Juliet is a child from Kenya. She is the youngest child in her family. Juliet was burned by a pot of boiling water. She spent seven weeks in the hospital and underwent three skin graft surgeries. Her hand has healed with contractures and needs treatment. Fortunately, our medical partner, African Mission Healthcare Foundation, is helping Juliet receive treatment. On June 20, surgeons at their care center will perform a burn contracture release surgery to help her use her hand freely. Now, she needs help to fund this $1,176 procedure. Herr mother says, “I wish to see Juliet growing as a normal child."
Eliette is a young woman from Haiti. She lives with her husband in Port-au-Prince, and works as a customer representative for an insurance company. Eliette has a cardiac condition called rheumatic mitral stenosis. One of the four valves in her heart is too narrow to allow sufficient blood to pass through, as the result of an infection she suffered several years ago. Eliette will fly to the United States to receive treatment. On May 1, she will undergo cardiac surgery, during which surgeons will use a balloon at the tip of a catheter to stretch her valve open to a more normal size. Another organization, The Heart Hospital Baylor Plano, is contributing $28,000 to pay for surgery. Eliette's family also needs help to fund the costs of surgery prep. The $1,500 bill covers labs, medicines, and checkup and followup appointments. It also supports passport obtainment and the social workers from our medical partner, Haiti Cardiac Alliance, who will accompany Eliette's family overseas. She says, "I would like to thank everyone who is helping to make this life-saving surgery possible for me."

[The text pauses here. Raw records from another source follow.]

(** ** Instruction names

    A table is an array or a map from opcode to name; an opcode without entry
    reads as the empty string. *)

Definition instructionNames : list (Z * string) := [
  (OpcodeUnreachable, "unreachable");
  (OpcodeNop, "nop");
  (OpcodeBlock, "block");
  (OpcodeLoop, "loop");
  (OpcodeIf, "if");
  (OpcodeElse, "else");
  (OpcodeThrow, "throw");
  (OpcodeThrowRef, "throw_ref");
  (OpcodeEnd, "end");
  (OpcodeBr, "br");
  (OpcodeBrIf, "br_if");
  (OpcodeBrTable, "br_table");
  (OpcodeReturn, "return");
  (OpcodeCall, "call");
  (OpcodeCallIndirect, "call_indirect");
  (OpcodeTryTable, "try_table");
  (OpcodeDrop, "drop");
  (OpcodeSelect, "select");
  (OpcodeTypedSelect, "typed_select");
  (OpcodeLocalGet, "local.get");
  (OpcodeLocalSet, "local.set");
  (OpcodeLocalTee, "local.tee");
  (OpcodeGlobalGet, "global.get");
  (OpcodeGlobalSet, "global.set");
  (OpcodeI32Load, "i32.load");
  (OpcodeI64Load, "i64.load");
  (OpcodeF32Load, "f32.load");
  (OpcodeF64Load, "f64.load");
  (OpcodeI32Load8S, "i32.load8_s");
  (OpcodeI32Load8U, "i32.load8_u");
  (OpcodeI32Load16S, "i32.load16_s");
  (OpcodeI32Load16U, "i32.load16_u");
  (OpcodeI64Load8S, "i64.load8_s");
  (OpcodeI64Load8U, "i64.load8_u");
  (OpcodeI64Load16S, "i64.load16_s");
  (OpcodeI64Load16U, "i64.load16_u");
  (OpcodeI64Load32S, "i64.load32_s");
  (OpcodeI64Load32U, "i64.load32_u");
  (OpcodeI32Store, "i32.store");
  (OpcodeI64Store, "i64.store");
  (OpcodeF32Store, "f32.store");
  (OpcodeF64Store, "f64.store");
  (OpcodeI32Store8, "i32.store8");
  (OpcodeI32Store16, "i32.store16");
  (OpcodeI64Store8, "i64.store8");
  (OpcodeI64Store16, "i64.store16");
  (OpcodeI64Store32, "i64.store32");
  (OpcodeMemorySize, "memory.size");
  (OpcodeMemoryGrow, "memory.grow");
  (OpcodeI32Const, "i32.const");
  (OpcodeI64Const, "i64.const");
  (OpcodeF32Const, "f32.const");
  (OpcodeF64Const, "f64.const");
  (OpcodeI32Eqz, "i32.eqz");
  (OpcodeI32Eq, "i32.eq");
  (OpcodeI32Ne, "i32.ne");
  (OpcodeI32LtS, "i32.lt_s");
  (OpcodeI32LtU, "i32.lt_u");
  (OpcodeI32GtS, "i32.gt_s");
  (OpcodeI32GtU, "i32.gt_u");
  (OpcodeI32LeS, "i32.le_s");
  (OpcodeI32LeU, "i32.le_u");
  (OpcodeI32GeS, "i32.ge_s");
  (OpcodeI32GeU, "i32.ge_u");
  (OpcodeI64Eqz, "i64.eqz");
  (OpcodeI64Eq, "i64.eq");
  (OpcodeI64Ne, "i64.ne");
  (OpcodeI64LtS, "i64.lt_s");
  (OpcodeI64LtU, "i64.lt_u");
  (OpcodeI64GtS, "i64.gt_s");
  (OpcodeI64GtU, "i64.gt_u");
  (OpcodeI64LeS, "i64.le_s");
  (OpcodeI64LeU, "i64.le_u");
  (OpcodeI64GeS, "i64.ge_s");
  (OpcodeI64GeU, "i64.ge_u");
  (OpcodeF32Eq, "f32.eq");
  (OpcodeF32Ne, "f32.ne");
  (OpcodeF32Lt, "f32.lt");
  (OpcodeF32Gt, "f32.gt");
  (OpcodeF32Le, "f32.le");
  (OpcodeF32Ge, "f32.ge");
  (OpcodeF64Eq, "f64.eq");
  (OpcodeF64Ne, "f64.ne");
  (OpcodeF64Lt, "f64.lt");
  (OpcodeF64Gt, "f64.gt");
  (OpcodeF64Le, "f64.le");
  (OpcodeF64Ge, "f64.ge");
  (OpcodeI32Clz, "i32.clz");
  (OpcodeI32Ctz, "i32.ctz");
  (OpcodeI32Popcnt, "i32.popcnt");
  (OpcodeI32Add, "i32.add");
  (OpcodeI32Sub, "i32.sub");
  (OpcodeI32Mul, "i32.mul");
  (OpcodeI32DivS, "i32.div_s");
  (OpcodeI32DivU, "i32.div_u");
  (OpcodeI32RemS, "i32.rem_s");
  (OpcodeI32RemU, "i32.rem_u");
  (OpcodeI32And, "i32.and");
  (OpcodeI32Or, "i32.or");
  (OpcodeI32Xor, "i32.xor");
  (OpcodeI32Shl, "i32.shl");
  (OpcodeI32ShrS, "i32.shr_s");
  (OpcodeI32ShrU, "i32.shr_u");
  (OpcodeI32Rotl, "i32.rotl");
  (OpcodeI32Rotr, "i32.rotr");
  (OpcodeI64Clz, "i64.clz");
  (OpcodeI64Ctz, "i64.ctz");
  (OpcodeI64Popcnt, "i64.popcnt");
  (OpcodeI64Add, "i64.add");
  (OpcodeI64Sub, "i64.sub");
  (OpcodeI64Mul, "i64.mul");
  (OpcodeI64DivS, "i64.div_s");
  (OpcodeI64DivU, "i64.div_u");
  (OpcodeI64RemS, "i64.rem_s");
  (OpcodeI64RemU, "i64.rem_u");
  (OpcodeI64And, "i64.and");
  (OpcodeI64Or, "i64.or");
  (OpcodeI64Xor, "i64.xor");
  (OpcodeI64Shl, "i64.shl");
  (OpcodeI64ShrS, "i64.shr_s");
  (OpcodeI64ShrU, "i64.shr_u");
  (OpcodeI64Rotl, "i64.rotl");
  (OpcodeI64Rotr, "i64.rotr");
  (OpcodeF32Abs, "f32.abs");
  (OpcodeF32Neg, "f32.neg");
  (OpcodeF32Ceil, "f32.ceil");
  (OpcodeF32Floor, "f32.floor");
  (OpcodeF32Trunc, "f32.trunc");
  (OpcodeF32Nearest, "f32.nearest");
  (OpcodeF32Sqrt, "f32.sqrt");
  (OpcodeF32Add, "f32.add");
  (OpcodeF32Sub, "f32.sub");
  (OpcodeF32Mul, "f32.mul");
  (OpcodeF32Div, "f32.div");
  (OpcodeF32Min, "f32.min");
  (OpcodeF32Max, "f32.max");
  (OpcodeF32Copysign, "f32.copysign");
  (OpcodeF64Abs, "f64.abs");
  (OpcodeF64Neg, "f64.neg");
  (OpcodeF64Ceil, "f64.ceil");
  (OpcodeF64Floor, "f64.floor");
  (OpcodeF64Trunc, "f64.trunc");
  (OpcodeF64Nearest, "f64.nearest");
  (OpcodeF64Sqrt, "f64.sqrt");
  (OpcodeF64Add, "f64.add");
  (OpcodeF64Sub, "f64.sub");
  (OpcodeF64Mul, "f64.mul");
  (OpcodeF64Div, "f64.div");
  (OpcodeF64Min, "f64.min");
  (OpcodeF64Max, "f64.max");
  (OpcodeF64Copysign, "f64.copysign");
  (OpcodeI32WrapI64, "i32.wrap_i64");
  (OpcodeI32TruncF32S, "i32.trunc_f32_s");
  (OpcodeI32TruncF32U, "i32.trunc_f32_u");
  (OpcodeI32TruncF64S, "i32.trunc_f64_s");
  (OpcodeI32TruncF64U, "i32.trunc_f64_u");
  (OpcodeI64ExtendI32S, "i64.extend_i32_s");
  (OpcodeI64ExtendI32U, "i64.extend_i32_u");
  (OpcodeI64TruncF32S, "i64.trunc_f32_s");
  (OpcodeI64TruncF32U, "i64.trunc_f32_u");
  (OpcodeI64TruncF64S, "i64.trunc_f64_s");
  (OpcodeI64TruncF64U, "i64.trunc_f64_u");
  (OpcodeF32ConvertI32S, "f32.convert_i32_s");
  (OpcodeF32ConvertI32U, "f32.convert_i32_u");
  (OpcodeF32ConvertI64S, "f32.convert_i64_s");
  (OpcodeF32ConvertI64U, "f32.convert_i64u");
  (OpcodeF32DemoteF64, "f32.demote_f64");
  (OpcodeF64ConvertI32S, "f64.convert_i32_s");
  (OpcodeF64ConvertI32U, "f64.convert_i32_u");
  (OpcodeF64ConvertI64S, "f64.convert_i64_s");
  (OpcodeF64ConvertI64U, "f64.convert_i64_u");
  (OpcodeF64PromoteF32, "f64.promote_f32");
  (OpcodeI32ReinterpretF32, "i32.reinterpret_f32");
  (OpcodeI64ReinterpretF64, "i64.reinterpret_f64");
  (OpcodeF32ReinterpretI32, "f32.reinterpret_i32");
  (OpcodeF64ReinterpretI64, "f64.reinterpret_i64");
  (OpcodeRefNull, "ref.null");
  (OpcodeRefIsNull, "ref.is_null");
  (OpcodeRefFunc, "ref.func");
  (OpcodeRefAsNonNull, "ref.as_non_null");
  (OpcodeBrOnNull, "br_on_null");
  (OpcodeBrOnNonNull, "br_on_non_null");
  (OpcodeCallRef, "call_ref");
  (OpcodeReturnCallRef, "return_call_ref");
  (OpcodeTableGet, "table.get");
  (OpcodeTableSet, "table.set");
  (OpcodeI32Extend8S, "i32.extend8_s");
  (OpcodeI32Extend16S, "i32.extend16_s");
  (OpcodeI64Extend8S, "i64.extend8_s");
  (OpcodeI64Extend16S, "i64.extend16_s");
  (OpcodeI64Extend32S, "i64.extend32_s");
  (OpcodeMiscPrefix, "misc_prefix");
  (OpcodeVecPrefix, "vector_prefix")
].

Definition miscInstructionNames : list (Z * string) := [
  (OpcodeMiscI32TruncSatF32S, "i32.trunc_sat_f32_s");
  (OpcodeMiscI32TruncSatF32U, "i32.trunc_sat_f32_u");
  (OpcodeMiscI32TruncSatF64S, "i32.trunc_sat_f64_s");
  (OpcodeMiscI32TruncSatF64U, "i32.trunc_sat_f64_u");
  (OpcodeMiscI64TruncSatF32S, "i64.trunc_sat_f32_s");
  (OpcodeMiscI64TruncSatF32U, "i64.trunc_sat_f32_u");
  (OpcodeMiscI64TruncSatF64S, "i64.trunc_sat_f64_s");
  (OpcodeMiscI64TruncSatF64U, "i64.trunc_sat_f64_u");
  (OpcodeMiscMemoryInit, "memory.init");
  (OpcodeMiscDataDrop, "data.drop");
  (OpcodeMiscMemoryCopy, "memory.copy");
  (OpcodeMiscMemoryFill, "memory.fill");
  (OpcodeMiscTableInit, "table.init");
  (OpcodeMiscElemDrop, "elem.drop");
  (OpcodeMiscTableCopy, "table.copy");
  (OpcodeMiscTableGrow, "table.grow");
  (OpcodeMiscTableSize, "table.size");
  (OpcodeMiscTableFill, "table.fill")
].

Kelly is a young student from Kenya. He is in first grade. Kelly was diagnosed with cryptorchidism, a condition in which one or both of the testicles remains undescended. If left untreated, Kelly has an increased risk of developing hernias, testicular cancer, and fertility problems in the future. Kelly will be receiving assistance from our medical partner, African Mission Healthcare Foundation (AMHF). Fortunately, he is scheduled to undergo corrective surgery on April 23. AMHF is requesting $459 to cover the total cost of his procedure and care. “I have been worrying about Kelly’s condition since January when I found out. I am hopeful surgery will be successful," Kelly’s mother says.